Josh West, GamesRadar:
“Skyward Sword HD gives one of the most misunderstood Legend of Zelda games a second chance. It’s an under-appreciated gem, one that finds the space to really breathe with a more reliable and relaxing method of control embedded within it. Skyward Sword has its fair share of problems, but it makes up for many of them in moments of true brilliance and defiance against established series conventions. Say what you will about Skyward Sword, but it’s good to be out on an authored adventure with Link again – saving Hyrule one inventive dungeon and challenging boss battle at a time.”
Jordan Minor, PCMag:
“The Legend of Zelda: Skyward Sword HD doesn’t fix all of the original game’s faults, since some are just baked into the fundamental design. Still, it fixes many of them, and adds a fresh HD coat of paint. This remaster reminded me of all the things I enjoyed in the original title, before the game’s legacy became consumed by fan disappointment. Breath of the Wild is an exponentially better video game than Skyward Sword in just about every way, but if you’ve already sunk hundreds of hours into that game and need something to do until the sequel drops, Skyward Sword HD is an entertaining enough link to Zelda’s past.”
Ben Reeves, Game Informer:
“In some ways, Skyward Sword was the end of an era. It follows the pattern Nintendo established back in 1998 with The Legend of Zelda: Ocarina of Time, and it was the last game in the series before Nintendo reconceived the series with Breath of the Wild. In some ways, Skyward Sword perfects Ocarina‘s template, but that formula also feels well-worn and stuffed with unnecessary junk. Despite all the ways Nintendo updated this package, Skyward Sword remains far from my favorite entry in the series, but this is clearly the best way to play this blemished gem.”
Kevin Knezevic, GameSpot:
“Despite these flaws, Skyward Sword is also filled with many genuinely magical moments. The soundtrack, notable for being Zelda‘s first fully orchestrated score, is still delightful, and the story is one of the most touching tales the series has ever woven, shedding light on the origins of Hyrule and other elements that have become hallmarks of the franchise. The game’s dungeons are a highlight, as well, filled with clever puzzles that test your observation and lateral thinking. After Breath of the Wild excised classic-style dungeons, Skyward Sword‘s feel especially fresh and satisfying to explore, and the boss battles that await within are among the most fun encounters in the series.

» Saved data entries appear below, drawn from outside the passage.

(** The number of arenas computed from the size is the number laid out. *)
Lemma plan_length lbasize nfree fuel : ∀ rawsize infos, 0 ≤ rawsize < 2 ^ 64 →
  plan lbasize nfree fuel rawsize = Some infos → len infos = arena_count rawsize.
Proof.
  assert (∀ r, 0 ≤ r < 2 ^ 64 → arena_count r =
    r / BTT_MAX_ARENA + if BTT_MIN_SIZE <=? r mod BTT_MAX_ARENA then 1 else 0) as Hc.
  { intros r Hr. unfold arena_count. rewrite u32_id; [done|]. unfold BTT_MAX_ARENA.
    split; [apply Z.div_pos; lia|]. apply Z.div_lt_upper_bound; lia. }
  induction fuel as [|fuel IH]; intros rawsize infos Hr Hp; rewrite Hc by done; cbn [plan] in Hp;
    destruct (Z.ltb_spec rawsize BTT_MIN_SIZE) as [Hlt|Hge]; simplify_eq;
    try (unfold BTT_MIN_SIZE, BTT_MAX_ARENA in *; rewrite Z.div_small, Z.mod_small by lia;
         by rewrite (proj2 (Z.leb_gt _ _)) by lia).
  cbv zeta in Hp. destruct (btt_info_set _ _ _ _ _); [|done].
  destruct (plan _ _ fuel _) as [rest|] eqn:Hrest; [|done]. simplify_eq.
  destruct (arena_rawsize_spec rawsize Hge) as (Hs1 & Hs2 & Hs3 & _).
  assert (0 ≤ rawsize - arena_rawsize rawsize < 2 ^ 64) as Hl by (unfold BTT_MIN_SIZE in *; lia).
  apply IH in Hrest; [|done]. rewrite Hc in Hrest by done.
  cbn [length]. rewrite Nat2Z.inj_succ, Hrest. unfold arena_rawsize in *.
  destruct (Z.ltb_spec BTT_MAX_ARENA rawsize) as [Hm|Hm].
  - replace (rawsize - BTT_MAX_ARENA) with (rawsize + (-1) * BTT_MAX_ARENA) by lia.
    rewrite Z.div_add, Z.mod_add by done. lia.
  - rewrite Z.sub_diag. unfold BTT_MIN_SIZE, BTT_MAX_ARENA in *.
    change (0 / 2 ^ 39) with 0. change (0 mod 2 ^ 39) with 0. cbn [Z.leb Z.compare].
    destruct (decide (rawsize = 2 ^ 39)) as [->|]; [done|].
    rewrite Z.div_small, Z.mod_small by lia.
    change (2 ^ 20 * 16 <=? 0) with false. destruct (Z.leb_spec (2 ^ 20 * 16) rawsize); lia.
Qed.

Lemma plan_ext_bound lbasize nfree fuel : ∀ rawsize infos, 0 < lbasize < 2 ^ 32 →
  0 < nfree ≤ BTT_DEFAULT_NFREE → 0 ≤ rawsize →
  plan lbasize nfree fuel rawsize = Some infos →
  Forall (λ i, 0 ≤ bi_external_nlba i) infos ∧ sum_ext infos ≤ rawsize.
Proof.
  induction fuel as [|fuel IH]; intros rawsize infos Hl Hn Hr Hp; cbn [plan] in Hp;
    destruct (Z.ltb_spec rawsize BTT_MIN_SIZE) as [Hlt|Hge]; simplify_eq; try done.
  cbv zeta in Hp. destruct (btt_info_set _ _ _ _ _) as [info|] eqn:Hset; [|done].
  destruct (plan _ _ fuel _) as [rest|] eqn:Hrest; [|done]. simplify_eq.
  destruct (arena_rawsize_spec rawsize Hge) as (Hs1 & Hs2 & _).
  apply IH in Hrest as [HF Hs]; [|done|done|lia]. unfold BTT_DEFAULT_NFREE in Hn.
  destruct (set_geometry zero_info lbasize nfree _ _ _ ltac:(lia) ltac:(lia) Hs1 Hset).
  rewrite sum_ext_cons. split; [constructor; [lia|done]|]. nia.
Qed.

(** The handle after [write_layout]. *)
Definition laid_out (b : btt) (uuid : list Z) (arenas : list arena) : btt :=
  Btt (b_nlane b) (b_layout_write_mutex b) true uuid (b_parent_uuid b) (b_rawsize b)
    (b_lbasize b) (b_nfree b) (sum_nlba arenas) (len arenas) arenas.

Lemma write_layout_run s lane u infos :
  let b := s_btt s in
  plan (b_lbasize b) (b_nfree b) (Z.to_nat (b_rawsize b / BTT_MAX_ARENA + 1)) (b_rawsize b) = Some infos →
  s_uuid s = Some u → plan_pre (b_set_uuid u b) → internal_lbasize (b_lbasize b) ≠ 0 →
  b_rawsize b mod 64 = 0 → BTT_MIN_SIZE ≤ b_rawsize b → s_malloc s = [] →
  ns_ok (s_ns s) → b_rawsize b ≤ ns_size (s_ns s) → cleared (ns_mem (s_ns s)) 0 (b_rawsize b) →
  lane < b_nfree b →
  ∃ n' arenas,
    write_layout cb lane true s = (Ok tt, St (laid_out b u arenas) n' [] (s_uuid s)) ∧
    ns_ok n' ∧ ns_size n' = ns_size (s_ns s) ∧ sum_nlba arenas = sum_ext infos ∧
    layout_ok (b_parent_uuid b) (b_lbasize b) (b_nfree b) (ns_mem n') 0 (b_rawsize b) arenas ∧
    Forall (fresh_arena_ok b (ns_mem n')) arenas.
Proof.
  intros b Hp Hu Hpre Hil Hral Hge Hml Hok Hsz Hcl Hlane.
  pose proof (ns_size_range _ Hok) as Hns.
  assert (0 ≤ b_rawsize b) as Hr0 by (unfold BTT_MIN_SIZE in *; lia).
  pose proof (plan_length _ _ _ (b_rawsize b) _ ltac:(lia) Hp) as Hcount.
  set (b1 := b_set_narena (len infos) (b_set_uuid u b)).
  set (s1 := St b1 (s_ns s) [] (s_uuid s)).
  destruct (layout_loop_run s1 lane (Z.to_nat (b_rawsize b / BTT_MAX_ARENA + 1)) (s_ns s) 0
    (b_rawsize b) 0 0 infos) as (n1 & arenas & E1 & Hok1 & Hsz1 & _ & Hlen & Hsum & HL & Hall); try done.
  { by destruct Hpre. } { lia. }
  rewrite !Z.add_0_l in E1.
  pose proof (sum_nlba_bound _ _ _ _ _ _ _ (Z.le_refl 0) HL) as Hsb.
  set (s2 := St (b_set_arenas (replicate (length arenas) zero_arena) (b_set_nlba (sum_ext infos) b1)) n1 [] (s_uuid s)).
  destruct (read_arenas_loop_run cb lane (b_parent_uuid b) arenas s2 [] 0 (b_rawsize b))
    as (n2 & E2 & Hok2 & Hsz2 & Hm2); try done.
  { simpl. rewrite Hsz1. done. }
  { intros ->. done. }
  { eapply Forall_impl; [|exact Hall]. intros a0 ([_ H1 _ H2] & _). by split. }
  { simpl. rewrite <- Hsum. by apply (ext_le_sum _ _ _ _ _ _ _ (Z.le_refl 0) HL). }
  rewrite (recover_arenas_inv (b_lbasize b) (b_nfree b)) in Hm2.
  2: { eapply Forall_impl; [|exact Hall]. by intros a0 []. }
  exists n2, arenas. simpl in Hsz2, Hm2. rewrite Hm2. split_and!; try done; [|by rewrite Hsz2, Hsz1].
  unfold write_layout. erewrite bind_ok.
  2: { erewrite bind_ok; [reflexivity|]. unfold util_uuid_generate. by rewrite Hu. }
  erewrite bind_ok by reflexivity. cbn [compose s_btt b_rawsize b_set_uuid mod_btt modify].
  erewrite bind_ok by reflexivity. erewrite bind_ok by reflexivity.
  cbn [compose s_btt s_ns s_malloc s_uuid b_lbasize b_set_narena b_set_uuid mod_btt modify].
  fold b. rewrite (proj2 (Z.eqb_neq _ _) Hil), Hml. rewrite <- Hcount.
  erewrite bind_ok by exact E1. erewrite bind_ok by reflexivity. erewrite bind_ok by reflexivity.
  cbn [compose s_btt b_narena b_set_nlba put_ns b1 s1 b_set_narena snd].
  unfold read_arenas. apply on_fail_ok. erewrite bind_ok by reflexivity.
  erewrite bind_ok by reflexivity.
  assert (Z.to_nat (len infos) = length arenas) as -> by lia.
  erewrite bind_ok by exact E2. unfold laid_out, mod_btt, modify. simpl. by rewrite Hsum, Hlen.
Qed.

These elements outweigh the game’s flaws and make it a worthwhile adventure. The various quality-of-life tweaks that Nintendo has implemented here, welcome as they are, don’t fix Skyward Sword‘s biggest issues, and it remains the most uneven 3D entry in the Zelda series. Even so, the improvements in this Switch remaster make the overall experience more enjoyable, and the characteristic Zelda magic ultimately outshines the game’s faults.”